- [Directions]
Pull out every line below that holds the word "trimmed".

- [Records supplied]
================

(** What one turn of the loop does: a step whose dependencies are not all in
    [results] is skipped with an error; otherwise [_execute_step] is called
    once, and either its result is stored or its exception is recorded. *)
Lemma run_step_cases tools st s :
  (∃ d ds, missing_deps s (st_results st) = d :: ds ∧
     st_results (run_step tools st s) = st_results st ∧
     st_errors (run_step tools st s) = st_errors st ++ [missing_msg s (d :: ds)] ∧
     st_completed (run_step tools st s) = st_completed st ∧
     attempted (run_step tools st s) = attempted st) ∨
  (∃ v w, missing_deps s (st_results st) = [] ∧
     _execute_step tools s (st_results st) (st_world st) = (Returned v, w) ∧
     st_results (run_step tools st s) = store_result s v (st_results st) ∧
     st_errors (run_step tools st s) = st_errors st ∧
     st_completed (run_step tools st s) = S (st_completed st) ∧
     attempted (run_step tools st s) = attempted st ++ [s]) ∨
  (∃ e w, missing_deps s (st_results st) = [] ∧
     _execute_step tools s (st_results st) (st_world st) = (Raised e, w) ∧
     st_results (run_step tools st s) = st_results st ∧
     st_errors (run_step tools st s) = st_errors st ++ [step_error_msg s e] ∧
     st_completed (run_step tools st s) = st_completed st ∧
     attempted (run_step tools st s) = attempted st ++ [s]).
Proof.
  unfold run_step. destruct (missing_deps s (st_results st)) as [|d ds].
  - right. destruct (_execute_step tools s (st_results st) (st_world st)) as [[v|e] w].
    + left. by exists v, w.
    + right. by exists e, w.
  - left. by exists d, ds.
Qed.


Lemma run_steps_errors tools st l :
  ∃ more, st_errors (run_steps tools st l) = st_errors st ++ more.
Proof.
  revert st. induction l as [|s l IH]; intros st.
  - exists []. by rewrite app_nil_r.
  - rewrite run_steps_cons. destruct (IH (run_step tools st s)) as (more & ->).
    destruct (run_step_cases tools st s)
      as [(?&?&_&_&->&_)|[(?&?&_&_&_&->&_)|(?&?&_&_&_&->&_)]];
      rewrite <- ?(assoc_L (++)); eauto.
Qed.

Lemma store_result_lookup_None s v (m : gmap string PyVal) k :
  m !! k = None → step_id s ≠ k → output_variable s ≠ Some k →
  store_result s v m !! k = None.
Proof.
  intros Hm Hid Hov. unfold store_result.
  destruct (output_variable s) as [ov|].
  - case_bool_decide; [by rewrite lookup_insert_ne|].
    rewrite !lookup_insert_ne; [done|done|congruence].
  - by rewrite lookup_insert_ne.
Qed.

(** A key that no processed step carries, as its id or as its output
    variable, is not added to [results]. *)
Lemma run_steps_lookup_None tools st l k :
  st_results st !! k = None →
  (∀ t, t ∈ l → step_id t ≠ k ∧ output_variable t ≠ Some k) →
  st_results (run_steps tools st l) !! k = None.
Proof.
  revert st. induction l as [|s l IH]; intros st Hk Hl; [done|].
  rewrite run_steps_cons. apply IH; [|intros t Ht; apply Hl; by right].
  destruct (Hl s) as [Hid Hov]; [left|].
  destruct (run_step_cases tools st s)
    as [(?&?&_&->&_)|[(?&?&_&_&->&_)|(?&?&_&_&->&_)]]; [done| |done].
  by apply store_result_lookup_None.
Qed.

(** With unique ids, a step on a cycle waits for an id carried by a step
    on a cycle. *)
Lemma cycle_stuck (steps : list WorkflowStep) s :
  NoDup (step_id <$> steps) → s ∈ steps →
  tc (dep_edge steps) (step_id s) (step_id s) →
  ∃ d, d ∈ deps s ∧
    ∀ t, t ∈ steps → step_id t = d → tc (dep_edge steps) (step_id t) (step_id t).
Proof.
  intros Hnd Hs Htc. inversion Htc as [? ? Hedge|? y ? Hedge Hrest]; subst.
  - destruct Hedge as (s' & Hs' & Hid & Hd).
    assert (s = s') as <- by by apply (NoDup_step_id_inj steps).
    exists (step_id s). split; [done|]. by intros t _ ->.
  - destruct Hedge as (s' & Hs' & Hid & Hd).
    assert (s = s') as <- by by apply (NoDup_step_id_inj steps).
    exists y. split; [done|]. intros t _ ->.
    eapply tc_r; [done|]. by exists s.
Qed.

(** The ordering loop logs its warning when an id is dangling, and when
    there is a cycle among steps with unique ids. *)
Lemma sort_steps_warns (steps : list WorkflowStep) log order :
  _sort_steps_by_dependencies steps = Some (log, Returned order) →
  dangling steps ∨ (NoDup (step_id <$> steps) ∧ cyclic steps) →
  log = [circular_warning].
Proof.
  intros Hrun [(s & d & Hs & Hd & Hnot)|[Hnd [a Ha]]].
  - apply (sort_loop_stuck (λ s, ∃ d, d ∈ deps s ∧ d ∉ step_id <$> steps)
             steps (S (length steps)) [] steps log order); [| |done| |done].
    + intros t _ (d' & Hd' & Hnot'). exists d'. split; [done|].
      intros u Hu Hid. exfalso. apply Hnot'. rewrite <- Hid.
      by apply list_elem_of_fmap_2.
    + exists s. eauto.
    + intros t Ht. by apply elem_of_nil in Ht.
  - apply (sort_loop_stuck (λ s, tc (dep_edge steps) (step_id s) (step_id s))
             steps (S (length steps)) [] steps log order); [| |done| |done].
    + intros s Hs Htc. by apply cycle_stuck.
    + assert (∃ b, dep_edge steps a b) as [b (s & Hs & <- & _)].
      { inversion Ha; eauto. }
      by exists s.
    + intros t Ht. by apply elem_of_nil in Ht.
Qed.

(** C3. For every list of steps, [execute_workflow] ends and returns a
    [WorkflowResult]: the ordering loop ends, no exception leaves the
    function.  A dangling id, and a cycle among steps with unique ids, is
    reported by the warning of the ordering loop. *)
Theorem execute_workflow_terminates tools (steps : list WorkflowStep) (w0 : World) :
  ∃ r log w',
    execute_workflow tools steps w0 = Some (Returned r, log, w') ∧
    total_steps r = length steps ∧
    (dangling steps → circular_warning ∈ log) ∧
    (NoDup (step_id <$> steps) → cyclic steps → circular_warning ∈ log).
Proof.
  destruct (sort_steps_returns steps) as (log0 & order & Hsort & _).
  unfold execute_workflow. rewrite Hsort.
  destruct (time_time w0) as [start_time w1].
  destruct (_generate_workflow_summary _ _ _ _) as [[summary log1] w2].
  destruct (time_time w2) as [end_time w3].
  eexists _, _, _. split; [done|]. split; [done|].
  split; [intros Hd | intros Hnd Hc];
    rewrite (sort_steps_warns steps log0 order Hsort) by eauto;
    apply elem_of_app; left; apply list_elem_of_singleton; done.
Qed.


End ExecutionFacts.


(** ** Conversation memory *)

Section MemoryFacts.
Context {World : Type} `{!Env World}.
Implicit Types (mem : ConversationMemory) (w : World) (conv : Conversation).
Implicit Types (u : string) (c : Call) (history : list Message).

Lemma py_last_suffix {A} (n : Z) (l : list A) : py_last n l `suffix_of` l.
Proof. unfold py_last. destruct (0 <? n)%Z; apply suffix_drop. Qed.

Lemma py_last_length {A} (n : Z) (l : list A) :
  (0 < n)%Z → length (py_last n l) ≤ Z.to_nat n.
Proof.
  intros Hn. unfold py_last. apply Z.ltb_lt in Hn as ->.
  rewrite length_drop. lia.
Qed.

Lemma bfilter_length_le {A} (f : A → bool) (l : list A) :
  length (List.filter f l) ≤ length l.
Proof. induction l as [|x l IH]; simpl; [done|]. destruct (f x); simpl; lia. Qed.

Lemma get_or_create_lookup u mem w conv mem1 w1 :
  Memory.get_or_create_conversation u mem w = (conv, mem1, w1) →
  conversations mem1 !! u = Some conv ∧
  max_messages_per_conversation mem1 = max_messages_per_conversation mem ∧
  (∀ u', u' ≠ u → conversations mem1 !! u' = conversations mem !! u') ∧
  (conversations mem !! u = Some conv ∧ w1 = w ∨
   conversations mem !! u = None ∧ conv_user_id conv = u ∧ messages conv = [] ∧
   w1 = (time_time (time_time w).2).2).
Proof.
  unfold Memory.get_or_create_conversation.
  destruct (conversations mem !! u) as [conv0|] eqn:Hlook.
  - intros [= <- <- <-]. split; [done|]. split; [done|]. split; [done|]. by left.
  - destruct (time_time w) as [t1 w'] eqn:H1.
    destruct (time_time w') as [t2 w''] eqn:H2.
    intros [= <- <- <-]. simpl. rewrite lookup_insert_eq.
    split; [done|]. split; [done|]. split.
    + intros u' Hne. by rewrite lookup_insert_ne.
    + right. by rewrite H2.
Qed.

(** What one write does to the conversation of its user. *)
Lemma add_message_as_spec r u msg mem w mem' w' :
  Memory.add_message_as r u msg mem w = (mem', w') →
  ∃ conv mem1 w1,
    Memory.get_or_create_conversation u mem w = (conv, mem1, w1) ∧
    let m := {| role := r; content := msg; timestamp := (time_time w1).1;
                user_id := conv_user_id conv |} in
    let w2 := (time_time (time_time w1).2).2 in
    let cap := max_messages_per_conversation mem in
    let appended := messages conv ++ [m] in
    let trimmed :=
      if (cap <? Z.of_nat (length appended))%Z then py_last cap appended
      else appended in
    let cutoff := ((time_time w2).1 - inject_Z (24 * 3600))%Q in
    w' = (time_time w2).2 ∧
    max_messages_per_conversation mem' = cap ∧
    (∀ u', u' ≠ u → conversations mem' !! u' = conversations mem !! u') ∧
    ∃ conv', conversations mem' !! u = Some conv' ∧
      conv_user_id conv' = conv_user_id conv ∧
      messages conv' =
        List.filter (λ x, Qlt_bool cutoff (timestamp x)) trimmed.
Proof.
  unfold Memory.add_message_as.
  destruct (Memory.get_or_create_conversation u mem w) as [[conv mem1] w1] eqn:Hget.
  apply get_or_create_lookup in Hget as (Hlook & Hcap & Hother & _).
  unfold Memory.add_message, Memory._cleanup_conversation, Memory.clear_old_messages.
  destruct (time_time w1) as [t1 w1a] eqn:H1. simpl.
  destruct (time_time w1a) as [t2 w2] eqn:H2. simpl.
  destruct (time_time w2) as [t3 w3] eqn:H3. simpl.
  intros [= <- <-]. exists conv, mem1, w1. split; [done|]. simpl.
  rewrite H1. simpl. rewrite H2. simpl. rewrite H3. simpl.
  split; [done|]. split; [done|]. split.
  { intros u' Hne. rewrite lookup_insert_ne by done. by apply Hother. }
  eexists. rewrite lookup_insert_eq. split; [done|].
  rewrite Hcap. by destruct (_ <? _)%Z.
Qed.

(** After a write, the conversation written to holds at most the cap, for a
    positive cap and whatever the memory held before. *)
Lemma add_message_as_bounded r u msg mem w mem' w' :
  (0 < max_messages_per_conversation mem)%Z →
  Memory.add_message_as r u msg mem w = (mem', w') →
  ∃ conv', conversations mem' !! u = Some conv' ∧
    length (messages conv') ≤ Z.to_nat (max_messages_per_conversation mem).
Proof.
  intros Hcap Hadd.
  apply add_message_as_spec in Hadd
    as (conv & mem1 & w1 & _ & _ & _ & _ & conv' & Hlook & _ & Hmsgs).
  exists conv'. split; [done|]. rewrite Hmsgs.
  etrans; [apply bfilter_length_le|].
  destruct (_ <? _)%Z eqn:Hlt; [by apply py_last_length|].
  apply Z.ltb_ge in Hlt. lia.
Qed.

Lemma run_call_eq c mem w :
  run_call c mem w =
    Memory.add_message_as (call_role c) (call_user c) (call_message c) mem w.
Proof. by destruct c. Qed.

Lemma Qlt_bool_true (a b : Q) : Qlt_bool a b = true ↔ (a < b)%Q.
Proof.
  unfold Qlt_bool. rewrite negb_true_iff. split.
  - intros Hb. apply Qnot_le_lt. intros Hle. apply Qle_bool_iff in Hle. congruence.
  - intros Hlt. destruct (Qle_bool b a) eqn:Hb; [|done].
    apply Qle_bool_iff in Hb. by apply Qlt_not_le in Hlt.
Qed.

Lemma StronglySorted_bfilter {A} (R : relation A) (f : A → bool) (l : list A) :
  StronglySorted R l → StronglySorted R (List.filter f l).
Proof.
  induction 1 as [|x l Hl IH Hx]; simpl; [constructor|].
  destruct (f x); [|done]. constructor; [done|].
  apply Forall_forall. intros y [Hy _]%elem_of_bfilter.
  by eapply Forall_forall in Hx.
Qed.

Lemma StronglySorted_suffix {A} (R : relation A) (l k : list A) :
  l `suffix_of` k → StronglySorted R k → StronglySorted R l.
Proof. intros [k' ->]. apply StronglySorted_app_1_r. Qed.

================

- [Result of the exercise]
    let trimmed :=
        List.filter (λ x, Qlt_bool cutoff (timestamp x)) trimmed.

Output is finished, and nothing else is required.